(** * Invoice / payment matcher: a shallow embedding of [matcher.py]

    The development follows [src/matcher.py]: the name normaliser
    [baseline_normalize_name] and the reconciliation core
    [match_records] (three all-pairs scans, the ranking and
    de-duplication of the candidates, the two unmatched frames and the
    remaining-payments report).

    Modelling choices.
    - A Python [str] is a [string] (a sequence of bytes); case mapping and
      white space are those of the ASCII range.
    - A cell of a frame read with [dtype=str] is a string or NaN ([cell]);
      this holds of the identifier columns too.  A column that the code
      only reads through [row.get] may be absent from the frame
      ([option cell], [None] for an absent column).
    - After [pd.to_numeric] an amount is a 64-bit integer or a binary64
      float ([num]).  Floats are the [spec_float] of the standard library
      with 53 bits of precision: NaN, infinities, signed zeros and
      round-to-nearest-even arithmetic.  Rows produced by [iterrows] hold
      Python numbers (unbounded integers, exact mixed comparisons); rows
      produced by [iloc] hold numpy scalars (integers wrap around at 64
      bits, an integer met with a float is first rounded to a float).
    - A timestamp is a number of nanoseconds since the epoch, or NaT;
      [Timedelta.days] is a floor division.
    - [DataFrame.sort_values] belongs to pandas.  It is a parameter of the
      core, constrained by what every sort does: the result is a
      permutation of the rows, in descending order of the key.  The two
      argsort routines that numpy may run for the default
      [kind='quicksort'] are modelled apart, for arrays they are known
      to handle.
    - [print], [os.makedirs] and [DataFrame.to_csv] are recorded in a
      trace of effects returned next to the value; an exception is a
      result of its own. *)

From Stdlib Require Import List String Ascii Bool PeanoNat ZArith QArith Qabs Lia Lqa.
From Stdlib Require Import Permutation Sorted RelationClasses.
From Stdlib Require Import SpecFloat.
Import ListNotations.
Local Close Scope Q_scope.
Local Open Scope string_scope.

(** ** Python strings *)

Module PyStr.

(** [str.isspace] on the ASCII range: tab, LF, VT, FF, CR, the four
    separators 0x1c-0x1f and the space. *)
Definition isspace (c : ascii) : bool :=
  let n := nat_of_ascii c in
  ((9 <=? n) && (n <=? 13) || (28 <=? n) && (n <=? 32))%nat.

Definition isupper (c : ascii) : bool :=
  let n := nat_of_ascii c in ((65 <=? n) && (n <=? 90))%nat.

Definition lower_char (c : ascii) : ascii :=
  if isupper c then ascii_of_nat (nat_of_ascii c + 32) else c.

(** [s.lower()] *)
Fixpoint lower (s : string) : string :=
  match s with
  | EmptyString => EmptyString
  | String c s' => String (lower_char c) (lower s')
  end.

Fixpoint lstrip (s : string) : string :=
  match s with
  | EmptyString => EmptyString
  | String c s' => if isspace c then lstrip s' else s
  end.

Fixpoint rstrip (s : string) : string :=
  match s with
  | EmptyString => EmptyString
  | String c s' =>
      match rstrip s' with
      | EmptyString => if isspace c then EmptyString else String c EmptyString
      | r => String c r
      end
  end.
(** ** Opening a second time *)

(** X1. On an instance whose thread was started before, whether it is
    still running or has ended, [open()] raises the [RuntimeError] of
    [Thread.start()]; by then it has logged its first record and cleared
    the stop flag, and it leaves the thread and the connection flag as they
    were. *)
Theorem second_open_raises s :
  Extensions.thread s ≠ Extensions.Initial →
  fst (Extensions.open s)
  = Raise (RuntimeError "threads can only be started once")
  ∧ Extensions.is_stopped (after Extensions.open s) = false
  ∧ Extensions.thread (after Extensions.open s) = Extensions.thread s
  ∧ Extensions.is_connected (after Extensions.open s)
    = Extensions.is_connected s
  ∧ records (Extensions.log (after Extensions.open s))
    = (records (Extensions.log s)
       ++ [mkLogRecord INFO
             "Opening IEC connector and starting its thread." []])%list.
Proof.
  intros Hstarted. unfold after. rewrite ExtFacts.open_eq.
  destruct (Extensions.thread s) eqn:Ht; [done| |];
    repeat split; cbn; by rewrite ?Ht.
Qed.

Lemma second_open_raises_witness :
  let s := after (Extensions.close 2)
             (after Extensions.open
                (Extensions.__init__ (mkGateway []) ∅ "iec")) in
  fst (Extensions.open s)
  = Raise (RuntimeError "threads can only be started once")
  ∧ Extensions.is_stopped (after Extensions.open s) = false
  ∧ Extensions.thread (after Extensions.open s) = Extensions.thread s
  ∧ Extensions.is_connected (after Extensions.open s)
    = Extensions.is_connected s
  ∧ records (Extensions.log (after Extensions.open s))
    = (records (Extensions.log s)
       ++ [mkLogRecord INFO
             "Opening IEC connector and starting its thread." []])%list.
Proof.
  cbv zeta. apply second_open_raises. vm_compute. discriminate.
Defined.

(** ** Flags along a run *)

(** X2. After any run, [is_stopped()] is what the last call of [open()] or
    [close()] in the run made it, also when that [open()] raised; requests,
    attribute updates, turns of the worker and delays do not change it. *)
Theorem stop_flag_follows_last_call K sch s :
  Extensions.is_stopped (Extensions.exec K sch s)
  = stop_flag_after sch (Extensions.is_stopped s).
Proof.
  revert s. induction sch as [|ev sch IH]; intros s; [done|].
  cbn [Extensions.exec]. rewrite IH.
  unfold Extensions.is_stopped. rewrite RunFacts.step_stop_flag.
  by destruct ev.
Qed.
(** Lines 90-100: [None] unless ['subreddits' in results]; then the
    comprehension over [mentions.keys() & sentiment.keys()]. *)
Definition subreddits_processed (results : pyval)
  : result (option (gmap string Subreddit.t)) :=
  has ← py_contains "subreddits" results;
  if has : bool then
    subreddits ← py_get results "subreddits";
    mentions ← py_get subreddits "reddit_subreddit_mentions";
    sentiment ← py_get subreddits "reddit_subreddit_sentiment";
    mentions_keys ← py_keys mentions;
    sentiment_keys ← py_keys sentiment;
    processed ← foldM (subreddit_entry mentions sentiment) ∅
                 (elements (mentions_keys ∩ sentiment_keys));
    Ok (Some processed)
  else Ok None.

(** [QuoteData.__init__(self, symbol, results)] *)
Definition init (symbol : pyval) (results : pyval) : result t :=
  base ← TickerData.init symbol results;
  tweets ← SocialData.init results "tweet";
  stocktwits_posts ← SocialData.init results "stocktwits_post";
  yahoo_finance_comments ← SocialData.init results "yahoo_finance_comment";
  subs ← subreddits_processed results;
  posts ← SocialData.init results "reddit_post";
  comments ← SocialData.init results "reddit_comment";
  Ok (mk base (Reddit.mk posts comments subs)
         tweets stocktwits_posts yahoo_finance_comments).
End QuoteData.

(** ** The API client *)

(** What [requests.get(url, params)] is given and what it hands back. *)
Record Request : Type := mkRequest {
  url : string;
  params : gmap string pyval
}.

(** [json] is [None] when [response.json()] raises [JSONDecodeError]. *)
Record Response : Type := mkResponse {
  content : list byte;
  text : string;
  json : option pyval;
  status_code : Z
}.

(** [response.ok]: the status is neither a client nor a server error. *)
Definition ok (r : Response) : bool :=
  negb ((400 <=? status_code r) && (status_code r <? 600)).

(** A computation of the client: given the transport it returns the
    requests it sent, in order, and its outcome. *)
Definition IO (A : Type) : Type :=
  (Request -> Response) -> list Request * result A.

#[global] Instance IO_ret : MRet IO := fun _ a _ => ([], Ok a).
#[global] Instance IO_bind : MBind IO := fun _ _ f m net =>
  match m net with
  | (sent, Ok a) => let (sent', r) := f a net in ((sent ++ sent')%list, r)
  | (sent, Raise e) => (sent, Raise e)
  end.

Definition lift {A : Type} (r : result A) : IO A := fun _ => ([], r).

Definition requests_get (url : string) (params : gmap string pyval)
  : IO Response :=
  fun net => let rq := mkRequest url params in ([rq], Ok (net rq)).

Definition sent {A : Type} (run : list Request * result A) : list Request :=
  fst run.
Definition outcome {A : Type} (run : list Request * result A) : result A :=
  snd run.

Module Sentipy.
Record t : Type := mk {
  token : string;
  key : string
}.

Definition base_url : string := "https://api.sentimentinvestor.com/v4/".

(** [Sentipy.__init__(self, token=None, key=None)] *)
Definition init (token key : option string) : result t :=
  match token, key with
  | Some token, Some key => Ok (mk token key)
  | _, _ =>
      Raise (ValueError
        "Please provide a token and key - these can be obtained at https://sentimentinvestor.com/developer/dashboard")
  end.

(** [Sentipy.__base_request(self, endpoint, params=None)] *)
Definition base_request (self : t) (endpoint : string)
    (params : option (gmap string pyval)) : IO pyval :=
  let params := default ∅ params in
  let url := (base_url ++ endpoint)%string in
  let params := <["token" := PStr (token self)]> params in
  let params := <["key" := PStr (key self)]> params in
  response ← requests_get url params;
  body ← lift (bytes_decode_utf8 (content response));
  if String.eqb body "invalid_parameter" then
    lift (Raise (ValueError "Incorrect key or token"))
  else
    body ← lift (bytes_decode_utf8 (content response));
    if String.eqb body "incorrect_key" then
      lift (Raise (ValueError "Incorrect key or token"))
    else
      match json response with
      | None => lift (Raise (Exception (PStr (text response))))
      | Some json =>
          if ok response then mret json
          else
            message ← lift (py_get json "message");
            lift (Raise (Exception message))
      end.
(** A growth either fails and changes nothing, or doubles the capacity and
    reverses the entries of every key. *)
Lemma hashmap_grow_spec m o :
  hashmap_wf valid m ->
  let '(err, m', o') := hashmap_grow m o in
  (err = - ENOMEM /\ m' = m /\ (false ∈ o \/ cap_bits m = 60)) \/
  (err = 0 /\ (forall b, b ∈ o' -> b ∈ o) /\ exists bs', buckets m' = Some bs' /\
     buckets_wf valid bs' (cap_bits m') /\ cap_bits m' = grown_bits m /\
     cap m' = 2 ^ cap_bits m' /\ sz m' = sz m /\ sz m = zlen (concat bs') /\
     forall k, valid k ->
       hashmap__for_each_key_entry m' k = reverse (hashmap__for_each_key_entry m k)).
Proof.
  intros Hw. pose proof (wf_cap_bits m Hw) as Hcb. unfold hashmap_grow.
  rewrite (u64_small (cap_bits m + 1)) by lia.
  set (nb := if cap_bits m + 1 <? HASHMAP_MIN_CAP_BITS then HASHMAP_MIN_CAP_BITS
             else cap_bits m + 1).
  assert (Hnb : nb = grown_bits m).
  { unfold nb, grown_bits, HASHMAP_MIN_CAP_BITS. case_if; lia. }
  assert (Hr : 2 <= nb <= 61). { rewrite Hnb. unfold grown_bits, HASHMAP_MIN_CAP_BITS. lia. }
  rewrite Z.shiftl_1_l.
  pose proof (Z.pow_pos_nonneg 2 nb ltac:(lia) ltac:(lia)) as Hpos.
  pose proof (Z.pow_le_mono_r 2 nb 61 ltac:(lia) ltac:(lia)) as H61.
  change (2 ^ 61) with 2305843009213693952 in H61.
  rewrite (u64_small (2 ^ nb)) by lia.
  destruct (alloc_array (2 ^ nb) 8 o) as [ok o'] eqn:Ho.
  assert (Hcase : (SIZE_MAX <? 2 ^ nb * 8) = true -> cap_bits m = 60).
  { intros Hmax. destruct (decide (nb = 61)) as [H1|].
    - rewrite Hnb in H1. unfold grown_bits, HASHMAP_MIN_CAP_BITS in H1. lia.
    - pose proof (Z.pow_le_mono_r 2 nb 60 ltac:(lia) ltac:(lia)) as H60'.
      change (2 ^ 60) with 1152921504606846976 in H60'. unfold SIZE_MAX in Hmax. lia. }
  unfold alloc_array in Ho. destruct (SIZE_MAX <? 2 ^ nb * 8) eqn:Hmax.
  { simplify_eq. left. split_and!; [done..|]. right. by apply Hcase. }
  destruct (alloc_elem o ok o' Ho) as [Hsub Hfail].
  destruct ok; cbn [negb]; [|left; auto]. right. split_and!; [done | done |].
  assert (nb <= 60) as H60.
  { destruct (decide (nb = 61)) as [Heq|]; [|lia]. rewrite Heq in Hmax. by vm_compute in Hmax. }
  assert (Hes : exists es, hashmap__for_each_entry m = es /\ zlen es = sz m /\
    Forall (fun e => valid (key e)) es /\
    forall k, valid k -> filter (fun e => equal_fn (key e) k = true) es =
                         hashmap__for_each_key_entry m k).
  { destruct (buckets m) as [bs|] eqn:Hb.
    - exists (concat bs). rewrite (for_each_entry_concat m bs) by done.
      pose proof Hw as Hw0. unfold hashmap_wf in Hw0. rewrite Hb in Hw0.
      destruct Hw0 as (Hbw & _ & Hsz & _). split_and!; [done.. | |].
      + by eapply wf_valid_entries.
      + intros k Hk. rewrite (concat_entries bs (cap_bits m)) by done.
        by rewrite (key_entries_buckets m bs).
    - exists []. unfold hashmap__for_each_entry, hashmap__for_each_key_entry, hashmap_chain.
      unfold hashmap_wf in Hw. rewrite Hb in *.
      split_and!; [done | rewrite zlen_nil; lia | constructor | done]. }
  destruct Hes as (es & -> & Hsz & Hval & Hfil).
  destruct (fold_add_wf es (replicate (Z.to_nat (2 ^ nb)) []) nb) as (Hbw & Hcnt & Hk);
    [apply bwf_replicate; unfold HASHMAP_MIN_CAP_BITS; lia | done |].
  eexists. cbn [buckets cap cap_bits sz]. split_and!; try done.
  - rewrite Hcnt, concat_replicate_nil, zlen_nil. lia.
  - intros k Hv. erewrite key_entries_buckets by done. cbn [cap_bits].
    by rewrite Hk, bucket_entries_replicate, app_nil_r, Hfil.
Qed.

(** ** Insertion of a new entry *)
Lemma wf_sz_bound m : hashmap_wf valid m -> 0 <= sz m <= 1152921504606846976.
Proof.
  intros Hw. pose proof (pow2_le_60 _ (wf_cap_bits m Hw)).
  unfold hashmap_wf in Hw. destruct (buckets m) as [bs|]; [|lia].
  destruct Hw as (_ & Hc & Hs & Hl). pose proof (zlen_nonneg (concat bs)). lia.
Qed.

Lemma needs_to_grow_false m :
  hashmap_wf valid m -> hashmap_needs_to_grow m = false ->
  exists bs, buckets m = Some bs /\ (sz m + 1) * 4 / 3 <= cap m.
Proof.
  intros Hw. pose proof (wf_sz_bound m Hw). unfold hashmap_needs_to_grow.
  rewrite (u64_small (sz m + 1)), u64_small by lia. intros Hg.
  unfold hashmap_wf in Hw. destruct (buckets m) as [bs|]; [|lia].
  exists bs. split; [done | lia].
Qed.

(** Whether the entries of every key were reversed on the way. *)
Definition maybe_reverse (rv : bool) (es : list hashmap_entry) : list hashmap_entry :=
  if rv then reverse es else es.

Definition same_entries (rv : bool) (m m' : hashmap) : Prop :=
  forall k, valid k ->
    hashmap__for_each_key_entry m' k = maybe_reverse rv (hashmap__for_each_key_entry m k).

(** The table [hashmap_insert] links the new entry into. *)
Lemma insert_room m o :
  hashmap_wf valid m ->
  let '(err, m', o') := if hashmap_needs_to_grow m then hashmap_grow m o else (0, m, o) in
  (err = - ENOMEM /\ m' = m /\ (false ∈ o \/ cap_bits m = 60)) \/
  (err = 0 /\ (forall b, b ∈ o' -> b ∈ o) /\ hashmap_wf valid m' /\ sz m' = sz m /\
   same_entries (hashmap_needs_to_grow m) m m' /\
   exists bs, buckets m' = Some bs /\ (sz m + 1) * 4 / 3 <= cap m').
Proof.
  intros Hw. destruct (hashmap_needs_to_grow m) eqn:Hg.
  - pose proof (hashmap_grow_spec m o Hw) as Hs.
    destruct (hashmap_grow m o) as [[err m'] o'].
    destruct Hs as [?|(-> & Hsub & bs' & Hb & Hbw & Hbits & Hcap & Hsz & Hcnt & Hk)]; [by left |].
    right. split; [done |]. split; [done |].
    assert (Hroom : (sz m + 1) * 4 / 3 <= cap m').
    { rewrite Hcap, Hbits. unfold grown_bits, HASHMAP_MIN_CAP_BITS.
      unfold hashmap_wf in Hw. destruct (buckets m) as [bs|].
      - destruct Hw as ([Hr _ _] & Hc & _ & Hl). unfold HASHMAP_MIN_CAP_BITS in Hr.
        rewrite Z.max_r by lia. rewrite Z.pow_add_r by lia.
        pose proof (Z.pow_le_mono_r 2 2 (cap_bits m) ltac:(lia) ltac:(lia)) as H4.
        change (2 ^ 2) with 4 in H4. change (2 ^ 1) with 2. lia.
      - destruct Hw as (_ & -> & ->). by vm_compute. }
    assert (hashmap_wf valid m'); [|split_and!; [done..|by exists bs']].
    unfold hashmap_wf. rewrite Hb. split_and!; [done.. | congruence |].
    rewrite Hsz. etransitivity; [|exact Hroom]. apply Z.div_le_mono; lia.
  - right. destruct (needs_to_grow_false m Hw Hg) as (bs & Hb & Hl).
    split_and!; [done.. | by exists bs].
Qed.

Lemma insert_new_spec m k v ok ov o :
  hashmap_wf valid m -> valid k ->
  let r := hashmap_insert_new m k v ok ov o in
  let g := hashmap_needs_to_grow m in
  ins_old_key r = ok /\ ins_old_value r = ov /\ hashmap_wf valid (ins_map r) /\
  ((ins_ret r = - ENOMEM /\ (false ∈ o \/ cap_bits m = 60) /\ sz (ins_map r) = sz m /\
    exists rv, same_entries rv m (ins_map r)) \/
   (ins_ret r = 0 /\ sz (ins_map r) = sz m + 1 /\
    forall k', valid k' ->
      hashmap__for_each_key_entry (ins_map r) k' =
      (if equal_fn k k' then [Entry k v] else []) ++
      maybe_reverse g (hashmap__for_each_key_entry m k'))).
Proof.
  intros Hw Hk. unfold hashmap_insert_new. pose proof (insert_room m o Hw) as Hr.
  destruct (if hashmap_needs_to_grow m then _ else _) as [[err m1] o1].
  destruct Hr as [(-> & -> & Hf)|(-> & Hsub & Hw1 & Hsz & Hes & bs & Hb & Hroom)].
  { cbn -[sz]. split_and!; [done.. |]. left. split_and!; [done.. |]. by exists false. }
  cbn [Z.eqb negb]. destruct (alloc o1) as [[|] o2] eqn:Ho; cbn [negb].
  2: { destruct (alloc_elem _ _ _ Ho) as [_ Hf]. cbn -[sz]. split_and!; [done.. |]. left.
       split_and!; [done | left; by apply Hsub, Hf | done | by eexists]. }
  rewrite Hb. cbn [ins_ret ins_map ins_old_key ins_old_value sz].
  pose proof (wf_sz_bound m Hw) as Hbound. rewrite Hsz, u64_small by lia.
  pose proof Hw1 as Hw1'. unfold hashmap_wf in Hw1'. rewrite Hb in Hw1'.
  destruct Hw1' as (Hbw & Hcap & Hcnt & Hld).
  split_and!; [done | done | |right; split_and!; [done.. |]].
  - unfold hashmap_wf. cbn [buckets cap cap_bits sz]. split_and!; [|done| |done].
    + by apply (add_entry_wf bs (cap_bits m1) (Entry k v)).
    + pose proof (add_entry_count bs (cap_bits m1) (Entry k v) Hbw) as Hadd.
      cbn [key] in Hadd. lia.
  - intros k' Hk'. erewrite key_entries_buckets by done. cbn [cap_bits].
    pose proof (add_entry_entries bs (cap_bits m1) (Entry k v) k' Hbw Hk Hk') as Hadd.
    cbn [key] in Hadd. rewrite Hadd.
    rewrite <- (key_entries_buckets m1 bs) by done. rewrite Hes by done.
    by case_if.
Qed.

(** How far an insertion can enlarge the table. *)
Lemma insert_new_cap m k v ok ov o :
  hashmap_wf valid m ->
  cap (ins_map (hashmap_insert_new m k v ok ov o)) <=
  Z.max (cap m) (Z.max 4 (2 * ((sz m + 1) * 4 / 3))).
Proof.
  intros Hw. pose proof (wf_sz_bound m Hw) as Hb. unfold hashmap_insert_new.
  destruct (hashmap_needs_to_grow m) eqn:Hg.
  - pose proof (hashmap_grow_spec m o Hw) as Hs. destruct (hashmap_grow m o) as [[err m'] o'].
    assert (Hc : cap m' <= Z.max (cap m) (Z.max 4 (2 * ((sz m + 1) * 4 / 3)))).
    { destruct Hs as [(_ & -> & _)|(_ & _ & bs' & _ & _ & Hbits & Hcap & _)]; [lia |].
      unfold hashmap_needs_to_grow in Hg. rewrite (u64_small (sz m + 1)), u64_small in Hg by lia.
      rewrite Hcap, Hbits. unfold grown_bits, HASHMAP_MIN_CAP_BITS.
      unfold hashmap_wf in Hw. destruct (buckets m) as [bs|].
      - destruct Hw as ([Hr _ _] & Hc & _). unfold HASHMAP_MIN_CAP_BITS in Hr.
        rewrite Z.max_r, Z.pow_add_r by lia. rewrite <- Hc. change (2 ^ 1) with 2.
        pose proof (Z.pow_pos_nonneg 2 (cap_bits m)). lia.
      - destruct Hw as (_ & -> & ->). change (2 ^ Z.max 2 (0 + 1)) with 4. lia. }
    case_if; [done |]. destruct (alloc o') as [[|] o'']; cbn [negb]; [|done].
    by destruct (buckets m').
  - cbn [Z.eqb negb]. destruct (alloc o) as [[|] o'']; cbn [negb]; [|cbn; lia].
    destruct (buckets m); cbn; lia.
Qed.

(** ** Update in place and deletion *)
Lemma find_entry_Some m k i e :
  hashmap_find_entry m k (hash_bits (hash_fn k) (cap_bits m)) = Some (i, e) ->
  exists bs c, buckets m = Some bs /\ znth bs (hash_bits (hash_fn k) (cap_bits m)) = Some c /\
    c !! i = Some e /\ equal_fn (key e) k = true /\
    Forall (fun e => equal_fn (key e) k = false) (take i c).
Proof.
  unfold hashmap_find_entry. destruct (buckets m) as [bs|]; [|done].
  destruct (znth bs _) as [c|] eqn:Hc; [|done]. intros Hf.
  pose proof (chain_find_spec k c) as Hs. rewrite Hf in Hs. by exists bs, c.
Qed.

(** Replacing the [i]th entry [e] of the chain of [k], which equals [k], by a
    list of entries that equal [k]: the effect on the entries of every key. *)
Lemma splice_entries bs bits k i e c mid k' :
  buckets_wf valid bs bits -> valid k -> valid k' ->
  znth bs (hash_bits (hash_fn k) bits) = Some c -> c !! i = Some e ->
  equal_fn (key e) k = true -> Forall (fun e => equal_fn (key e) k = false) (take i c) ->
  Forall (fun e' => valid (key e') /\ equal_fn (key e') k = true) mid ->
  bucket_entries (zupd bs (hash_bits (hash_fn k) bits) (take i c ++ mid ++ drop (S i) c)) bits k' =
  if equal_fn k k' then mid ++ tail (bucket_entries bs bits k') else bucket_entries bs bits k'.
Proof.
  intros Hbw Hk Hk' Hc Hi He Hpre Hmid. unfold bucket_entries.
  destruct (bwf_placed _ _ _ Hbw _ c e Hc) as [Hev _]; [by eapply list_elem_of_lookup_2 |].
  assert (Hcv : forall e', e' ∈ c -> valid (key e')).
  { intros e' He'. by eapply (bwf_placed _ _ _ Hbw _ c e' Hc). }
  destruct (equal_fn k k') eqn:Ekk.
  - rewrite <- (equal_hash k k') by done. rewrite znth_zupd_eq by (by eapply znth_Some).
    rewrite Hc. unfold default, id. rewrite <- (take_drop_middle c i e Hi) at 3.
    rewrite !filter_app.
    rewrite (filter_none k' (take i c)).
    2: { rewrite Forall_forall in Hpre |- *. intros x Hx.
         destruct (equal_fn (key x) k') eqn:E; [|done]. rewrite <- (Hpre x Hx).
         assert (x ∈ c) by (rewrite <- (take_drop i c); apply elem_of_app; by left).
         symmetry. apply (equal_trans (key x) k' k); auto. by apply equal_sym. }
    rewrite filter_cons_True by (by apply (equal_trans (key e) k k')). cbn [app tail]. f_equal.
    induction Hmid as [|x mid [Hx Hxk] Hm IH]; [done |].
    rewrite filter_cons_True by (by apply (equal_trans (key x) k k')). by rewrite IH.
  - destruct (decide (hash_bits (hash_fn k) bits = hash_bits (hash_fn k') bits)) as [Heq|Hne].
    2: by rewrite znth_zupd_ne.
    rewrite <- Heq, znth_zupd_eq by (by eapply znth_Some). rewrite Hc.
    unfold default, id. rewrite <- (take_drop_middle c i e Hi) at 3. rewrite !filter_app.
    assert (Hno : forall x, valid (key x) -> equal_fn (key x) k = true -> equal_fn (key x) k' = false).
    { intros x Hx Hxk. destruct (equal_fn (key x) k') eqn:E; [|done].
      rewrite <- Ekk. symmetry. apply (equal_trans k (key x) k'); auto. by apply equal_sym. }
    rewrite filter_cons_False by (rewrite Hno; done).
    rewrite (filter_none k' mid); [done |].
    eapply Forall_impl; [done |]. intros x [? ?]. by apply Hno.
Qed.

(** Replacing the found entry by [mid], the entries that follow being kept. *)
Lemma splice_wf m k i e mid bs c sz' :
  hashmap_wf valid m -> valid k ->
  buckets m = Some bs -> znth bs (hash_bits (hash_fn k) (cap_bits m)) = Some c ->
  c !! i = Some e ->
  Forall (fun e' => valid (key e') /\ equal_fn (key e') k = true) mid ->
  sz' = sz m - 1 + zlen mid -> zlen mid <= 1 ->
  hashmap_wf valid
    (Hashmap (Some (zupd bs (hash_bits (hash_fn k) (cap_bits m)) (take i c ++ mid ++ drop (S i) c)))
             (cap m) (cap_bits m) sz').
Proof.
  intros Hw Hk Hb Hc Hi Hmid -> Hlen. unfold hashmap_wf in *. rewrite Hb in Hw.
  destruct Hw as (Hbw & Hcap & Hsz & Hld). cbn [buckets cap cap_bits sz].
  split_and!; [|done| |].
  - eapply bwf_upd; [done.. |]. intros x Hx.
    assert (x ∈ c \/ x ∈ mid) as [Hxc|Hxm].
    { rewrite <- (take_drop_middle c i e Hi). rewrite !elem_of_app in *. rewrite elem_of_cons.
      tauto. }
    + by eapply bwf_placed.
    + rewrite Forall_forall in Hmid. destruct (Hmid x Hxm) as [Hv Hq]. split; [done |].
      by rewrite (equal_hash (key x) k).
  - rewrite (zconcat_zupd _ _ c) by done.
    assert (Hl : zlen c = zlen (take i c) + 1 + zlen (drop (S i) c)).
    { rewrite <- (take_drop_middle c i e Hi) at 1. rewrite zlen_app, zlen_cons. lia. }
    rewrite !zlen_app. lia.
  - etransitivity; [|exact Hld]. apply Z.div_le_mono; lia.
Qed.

________

# [WHAT TO WORK ON]
If a line comes after the one containing "Definition isspace (c", leave it out; set down every line of the data before it, and that line itself, exactly.

# [EXERCISE ANSWER]
(** * Invoice / payment matcher: a shallow embedding of [matcher.py]

    The development follows [src/matcher.py]: the name normaliser
    [baseline_normalize_name] and the reconciliation core
    [match_records] (three all-pairs scans, the ranking and
    de-duplication of the candidates, the two unmatched frames and the
    remaining-payments report).

    Modelling choices.
    - A Python [str] is a [string] (a sequence of bytes); case mapping and
      white space are those of the ASCII range.
    - A cell of a frame read with [dtype=str] is a string or NaN ([cell]);
      this holds of the identifier columns too.  A column that the code
      only reads through [row.get] may be absent from the frame
      ([option cell], [None] for an absent column).
    - After [pd.to_numeric] an amount is a 64-bit integer or a binary64
      float ([num]).  Floats are the [spec_float] of the standard library
      with 53 bits of precision: NaN, infinities, signed zeros and
      round-to-nearest-even arithmetic.  Rows produced by [iterrows] hold
      Python numbers (unbounded integers, exact mixed comparisons); rows
      produced by [iloc] hold numpy scalars (integers wrap around at 64
      bits, an integer met with a float is first rounded to a float).
    - A timestamp is a number of nanoseconds since the epoch, or NaT;
      [Timedelta.days] is a floor division.
    - [DataFrame.sort_values] belongs to pandas.  It is a parameter of the
      core, constrained by what every sort does: the result is a
      permutation of the rows, in descending order of the key.  The two
      argsort routines that numpy may run for the default
      [kind='quicksort'] are modelled apart, for arrays they are known
      to handle.
    - [print], [os.makedirs] and [DataFrame.to_csv] are recorded in a
      trace of effects returned next to the value; an exception is a
      result of its own. *)

From Stdlib Require Import List String Ascii Bool PeanoNat ZArith QArith Qabs Lia Lqa.
From Stdlib Require Import Permutation Sorted RelationClasses.
From Stdlib Require Import SpecFloat.
Import ListNotations.
Local Close Scope Q_scope.
Local Open Scope string_scope.

(** ** Python strings *)

Module PyStr.

(** [str.isspace] on the ASCII range: tab, LF, VT, FF, CR, the four
    separators 0x1c-0x1f and the space. *)
Definition isspace (c : ascii) : bool :=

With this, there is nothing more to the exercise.